YOUR INSTRUCTIONS
Of the lines in the data below, write out exactly those from the one holding "Fixpoint memchr_loop (n" through the one holding "(** [memcpy] returns the end of the copy. *)", both included.

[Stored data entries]
■ ■ ■ ■

(* ===== verification/CString.v ===== *)
(** * Strings and blocks of memory ([kernel/lib/string.c])

    Memory is a finite map from addresses to bytes; an access to an address outside of it is a
    [Fault].  A pointer is its address, 0 is the null pointer.  [char] is signed.  The loops
    that look for the end of a string visit one address after the other, so that the number of
    addresses bounds their turns. *)

From S2P Require Import Prelude.





Abbreviation memory := (gmap Z Z).
Implicit Types m : memory.

Definition load m (p : Z) : res Z := match m !! p with Some b => Ok b | None => Err (Fault "load") end.
Definition store m (p b : Z) : res memory := match m !! p with Some _ => Ok (<[p := u8 b]> m) | None => Err (Fault "store") end.

Definition turns m : nat := S (size m).

(** The value of a [char]. *)
Definition schar (b : Z) : Z := if b <? 128 then b else b - 256.
Definition load_char m (p : Z) : res Z := b ← load m p; Ok (schar b).

(** ** Strings *)

Fixpoint strlen_loop (fuel : nat) m (ptr len : Z) : res Z :=
  match fuel with
  | O => Err NoFuel
  | S fuel => c ← load m ptr; if c =? 0 then Ok len else strlen_loop fuel m (ptr + 1) (len + 1)
  end.
Definition strlen m (str : Z) : res Z := len ← strlen_loop (turns m) m str 0; Ok (u64 (s32 len)).

(** [while( *(str++) != '\0' && n--)] *)
Fixpoint strnlen_loop (fuel : nat) m (str n len : Z) : res Z :=
  match fuel with
  | O => Err NoFuel
  | S fuel => c ← load m str;
      if (c =? 0) || (n =? 0) then Ok len else strnlen_loop fuel m (str + 1) (u64 (n - 1)) (len + 1)
  end.
Definition strnlen m (str n : Z) : res Z := len ← strnlen_loop (turns m) m str n 0; Ok (u64 (s32 len)).

Fixpoint strcpy_loop (fuel : nat) m (pdst src : Z) : res memory :=
  match fuel with
  | O => Err NoFuel
  | S fuel => c ← load m src; m ← store m pdst c; if c =? 0 then Ok m else strcpy_loop fuel m (pdst + 1) (src + 1)
  end.
Definition strcpy m (dst src : Z) : res (memory * Z) := m ← strcpy_loop (turns m) m dst src; Ok (m, dst).

Fixpoint strncpy_loop (fuel : nat) m (pdst src n : Z) : res (memory * Z * Z) :=
  match fuel with
  | O => Err NoFuel
  | S fuel => c ← load m src; m ← store m pdst c;
      let n := u64 (n - 1) in
      if negb (c =? 0) && (0 <? n) then strncpy_loop fuel m (pdst + 1) (src + 1) n else Ok (m, pdst + 1, c)
  end.
(** The local variable [dst] is set to 0 before it is returned. *)
Definition strncpy m (dst src n : Z) : res (memory * Z) :=
  '(m, pdst, c) ← strncpy_loop (turns m) m dst src n;
  m ← (if negb (c =? 0) then store m pdst 0 else Ok m);
  Ok (m, 0).

Fixpoint strcmp_loop (fuel : nat) m (str1 str2 : Z) : res Z :=
  match fuel with
  | O => Err NoFuel
  | S fuel => c1 ← load_char m str1; c2 ← load_char m str2;
      let d := c1 - c2 in
      if (c1 =? 0) || (c2 =? 0) || negb (d =? 0) then Ok d else strcmp_loop fuel m (str1 + 1) (str2 + 1)
  end.
Definition strcmp m (str1 str2 : Z) : res Z := strcmp_loop (turns m) m str1 str2.

(** [n] is the number of turns that are left. *)
Fixpoint strncmp_loop (n : nat) m (str1 str2 d : Z) : res Z :=
  match n with
  | O => Ok d
  | S n => c1 ← load_char m str1; c2 ← load_char m str2;
      let d := c1 - c2 in
      if (c1 =? 0) || (c2 =? 0) || negb (d =? 0) then Ok d else strncmp_loop n m (str1 + 1) (str2 + 1) d
  end.
Definition strncmp m (str1 str2 n : Z) : res Z := strncmp_loop (Z.to_nat n) m str1 str2 0.

Fixpoint strchr_loop (fuel : nat) m (s c : Z) : res Z :=
  match fuel with
  | O => Err NoFuel
  | S fuel => curr ← load_char m s;
      if curr =? c then Ok s else if curr =? 0 then Ok 0 else strchr_loop fuel m (s + 1) c
  end.
Definition strchr m (s c : Z) : res Z := strchr_loop (turns m) m s c.

(** With [c = 0] the loop does not stop at the end of the string. *)
Fixpoint strrchr_loop (fuel : nat) m (s c found : Z) : res Z :=
  match fuel with
  | O => Err NoFuel
  | S fuel => curr ← load_char m s;
      if curr =? c then strrchr_loop fuel m (s + 1) c s
      else if curr =? 0 then Ok found else strrchr_loop fuel m (s + 1) c found
  end.
Definition strrchr m (s c : Z) : res Z := strrchr_loop (turns m) m s c 0.

Fixpoint strstr_loop (fuel : nat) m (haystack needle i : Z) : res Z :=
  match fuel with
  | O => Err NoFuel
  | S fuel => ci ← load_char m (needle + i);
      if ci =? 0 then Ok (haystack - i - 1)
      else
        c ← load_char m haystack;
        if c =? ci then strstr_loop fuel m (haystack + 1) needle (i + 1)
        else if c =? 0 then Ok 0
        else strstr_loop fuel m (haystack + 1) needle 0
  end.
Definition strstr m (haystack needle : Z) : res Z := strstr_loop (turns m) m haystack needle 0.

(** [while( *(dest++)) ;]: the address behind the end of the string. *)
Fixpoint skip_string (fuel : nat) m (dest : Z) : res Z :=
  match fuel with
  | O => Err NoFuel
  | S fuel => c ← load m dest; if c =? 0 then Ok (dest + 1) else skip_string fuel m (dest + 1)
  end.
Definition strcat m (dest src : Z) : res (memory * Z) := dest ← skip_string (turns m) m dest; strcpy m (dest - 1) src.
Definition strncat m (dest src n : Z) : res (memory * Z) :=
  e ← skip_string (turns m) m dest; '(m, _) ← strncpy m (e - 1) src n; Ok (m, dest).

(** ** Blocks *)

(** [*(char* )(src++) = *(char* )(dst++)]: the copy goes from [dst] to [src]. *)
Fixpoint memccpy_loop (n : nat) m (dst src c : Z) : res (memory * Z) :=
  match n with
  | O => Ok (m, 0)
  | S n => d ← load_char m dst; m ← store m src d;
      if d =? c then Ok (m, dst + 1) else memccpy_loop n m (dst + 1) (src + 1) c
  end.
Definition memccpy m (dst src c n : Z) : res (memory * Z) := memccpy_loop (Z.to_nat n) m dst src c.

Fixpoint memchr_loop (n : nat) m (buf ch : Z) : res Z :=
  match n with
  | O => Ok 0
  | S n => b ← load m buf; if b =? ch then Ok buf else memchr_loop n m (buf + 1) ch
  end.
Definition memchr m (buf ch n : Z) : res Z := memchr_loop (Z.to_nat n) m buf (u8 ch).

Fixpoint memcmp_loop (n : nat) m (buf1 buf2 : Z) : res Z :=
  match n with
  | O => Ok 0
  | S n => b1 ← load m buf1; b2 ← load m buf2;
      let d := b1 - b2 in
      if negb (d =? 0) then Ok d else memcmp_loop n m (buf1 + 1) (buf2 + 1)
  end.
Definition memcmp m (buf1 buf2 n : Z) : res Z := memcmp_loop (Z.to_nat n) m buf1 buf2.

(** [memcpy] returns the end of the copy. *)
Fixpoint memcpy_loop (n : nat) m (dest src : Z) : res (memory * Z) :=
  match n with
  | O => Ok (m, dest)
  | S n => b ← load m src; m ← store m dest b; memcpy_loop n m (dest + 1) (src + 1)
  end.
Definition memcpy m (dest src n : Z) : res (memory * Z) := memcpy_loop (Z.to_nat n) m dest src.

(** [memset] returns after its first loop. *)
Fixpoint memset_loop (n : nat) m (buf ch : Z) : res (memory * Z) :=
  match n with
  | O => Ok (m, buf)
  | S n => m ← store m buf ch; memset_loop n m (buf + 1) ch
  end.
Definition memset m (buf ch n : Z) : res (memory * Z) := memset_loop (Z.to_nat n) m buf (u8 ch).

Fixpoint backward_loop (n : nat) m (dest src : Z) : res memory :=
  match n with
  | O => Ok m
  | S n => b ← load m (src - 1); m ← store m (dest - 1) b; backward_loop n m (dest - 1) (src - 1)
  end.
Definition memmove m (dest src n : Z) : res (memory * Z) :=
  if (src <? dest) && (dest <? src + n) then
    m ← backward_loop (Z.to_nat n) m (dest + n) (src + n); Ok (m, dest)
  else memcpy m dest src n.

Fixpoint memsum_loop (n : nat) m (raw sum : Z) : res Z :=
  match n with
  | O => Ok sum
  | S n => b ← load m raw; memsum_loop n m (raw + 1) (u8 (sum + b))
  end.
Definition memsum m (ptr size : Z) : res Z := memsum_loop (Z.to_nat size) m ptr 0.
Definition checksum m (table size : Z) : res Z := s ← memsum m table size; Ok (Z.lnot s).

(** ** Tokens *)

(** [for(const char* dptr = delim; *dptr; dptr++)]: the first delimiter in the string, or 0. *)
Fixpoint next_delim (fuel : nat) m (ptr dptr next : Z) : res Z :=
  match fuel with
  | O => Err NoFuel
  | S fuel => d ← load_char m dptr;
      if d =? 0 then Ok next
      else
        n ← strchr m ptr d;
        let next := if next =? 0 then n else if negb (n =? 0) && (n <? next) then n else next in
        next_delim fuel m ptr (dptr + 1) next
  end.

(** The memory, the new [*saveptr] and the token. *)
Fixpoint strtok_loop (fuel : nat) m (ptr delim : Z) : res (memory * Z * Z) :=
  match fuel with
  | O => Err NoFuel
  | S fuel => next ← next_delim (turns m) m ptr delim 0;
      if next =? 0 then c ← load m ptr; Ok (m, 0, if c =? 0 then 0 else ptr)
      else if next =? ptr then strtok_loop fuel m (ptr + 1) delim
      else
        c ← load m (next + 1);
        m ← store m next 0;
        Ok (m, if negb (c =? 0) then next + 1 else 0, ptr)
  end.
Definition strtok_r m (str delim saveptr : Z) : res (memory * Z * Z) :=
  let ptr := if str =? 0 then saveptr else str in
  if ptr =? 0 then Ok (m, saveptr, 0) else strtok_loop (turns m) m ptr delim.

(** ** Copies on the heap; [buf] is what [malloc] returns *)

Definition strdup m (s buf : Z) : res (memory * Z) :=
  len ← strlen m s;
  if buf =? 0 then Ok (m, 0) else '(m, _) ← memcpy m buf s (len + 1); Ok (m, buf).
Definition strndup m (s n buf : Z) : res (memory * Z) :=
  len ← strnlen m s n;
  if buf =? 0 then Ok (m, 0) else '(m, _) ← memcpy m buf s (len + 1); Ok (m, buf).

■ ■ ■ ■

RESPONSE BOX
Fixpoint memchr_loop (n : nat) m (buf ch : Z) : res Z :=
  match n with
  | O => Ok 0
  | S n => b ← load m buf; if b =? ch then Ok buf else memchr_loop n m (buf + 1) ch
  end.
Definition memchr m (buf ch n : Z) : res Z := memchr_loop (Z.to_nat n) m buf (u8 ch).

Fixpoint memcmp_loop (n : nat) m (buf1 buf2 : Z) : res Z :=
  match n with
  | O => Ok 0
  | S n => b1 ← load m buf1; b2 ← load m buf2;
      let d := b1 - b2 in
      if negb (d =? 0) then Ok d else memcmp_loop n m (buf1 + 1) (buf2 + 1)
  end.
Definition memcmp m (buf1 buf2 n : Z) : res Z := memcmp_loop (Z.to_nat n) m buf1 buf2.

(** [memcpy] returns the end of the copy. *)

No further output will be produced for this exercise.